To their credit, the F-117 also wasn't a multirole fighter, was built in low quantities, wasn't planned for export uses, and was relatively quickly retired. It's a one-trick pony designed to sneak in, drop a precision bomb, and get out.
> the F-117 also wasn't a multirole fighter, was built in low quantities [...] It's a one-trick pony designed to sneak in, drop a precision bomb, and get out.
These are all good things, though. It's a focused airframe absolutely excellent at what it does. Much like the A10 really.
> and was relatively quickly retired
Beg pardon? The F-117 reached operational capability in 1983 and was retired in 2008 (the original plan was 2011, it was retired earlier to free money to buy F22s). And they've flown as recently as 2010 around Nellis.
The focused airframe idea is not without a bunch of tradeoffs. The mission and target capabilities of the F-117 were extremely limited, which meant that the USAF had to have other aircraft around to pick up the rest of the missions.
Further, having a variety of specialized aircraft that do not share an airframe is a maintenance nightmare on the ground, as training and parts are necessary for each different kind of aircraft flown. Operating out of a major air base this is less of an issue, but with FOBs and aircraft carriers this is nigh impossible. Indeed, this was one of the motivating factors that drove the Navy to replace the A-6, F-14, EA-6B, and S-3B with aircraft derived from the F/A-18E/F line.
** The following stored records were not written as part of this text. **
Lemma handle_writes_lines_witness :
  ∃ evs, handle pong_listener idle_world (λ _, false) ("x" +:+ line_end) = Some evs ∧
    Forall writes_line evs.
Proof.
  apply handle_writes_lines. intros n line.
  destruct (pong_only_answers None 0 line) as (resp & _ & H & _). exists resp. exact H.
Defined.

(** A pong-only instance is safe against any input: it never panics,
    answers every request line, and rejects get-summary as unsupported. *)
Theorem pong_only_rejects_summary reg now req line :
  Unmarshal line = Some req → rq_Version req = Version → rq_Type req = TypeGetSummary →
  Dispatch (NewMessageDispatcher [PingHandler]) reg now line =
    Some (NewError (rq_ID req) "unsupported request type") ∧
  ∀ s world stream, tl_dispatcher s = NewMessageDispatcher [PingHandler] →
    is_Some (handle s world (λ _, true) stream).
Proof.
  intros Hd Hv Ht. split.
  - unfold Dispatch, DecodeRequest. rewrite Hd, Hv, String.eqb_refl. cbn [negb]. by rewrite Ht.
  - intros s world stream Hs. unfold handle. rewrite Hs.
    destruct (handle_loop_responds (buffer_size s)
      (λ n line, Dispatch (NewMessageDispatcher [PingHandler]) (world n).1 (world n).2 line)
      ltac:(intros; apply pong_only_answers)
      (S (String.length stream)) 0 stream) as (lines & tail & _ & _ & _ & ->); [lia|]. eauto.
Qed.

Lemma pong_only_rejects_summary_witness :
  ∃ line, EncodeRequest (MkRequest Version "9" TypeGetSummary (MkPayload 0 "")) = Some line ∧
    Dispatch (NewMessageDispatcher [PingHandler]) None 0 (line +:+ line_end) =
      Some (NewError "9" "unsupported request type").
Proof.
  destruct (request_line (MkRequest Version "9" TypeGetSummary (MkPayload 0 "")))
    as (line & He & _ & Hd).
  { unfold request_ok. split_and!; try done; by apply valid_ascii. }
  exists line. split; [exact He|].
  exact (proj1 (pong_only_rejects_summary None 0 _ _ Hd eq_refl eq_refl)).
Defined.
Yes, the F/A-18E will never have the unique capability of the F-14D, but apparently those planes were a massive pain to maintain. Similarly with the F-117 -> F-35. Beautiful beasts.
The Predator will probably make it to 25, but most models of the other drones that will dominate the wars of the future will have far shorter periods of military service.
vs.
"The F-35, by contrast, is being designed by some 6,000 engineers led by a rotating contingent of short-tenure managers, with no fewer than 2,000 government workers providing oversight."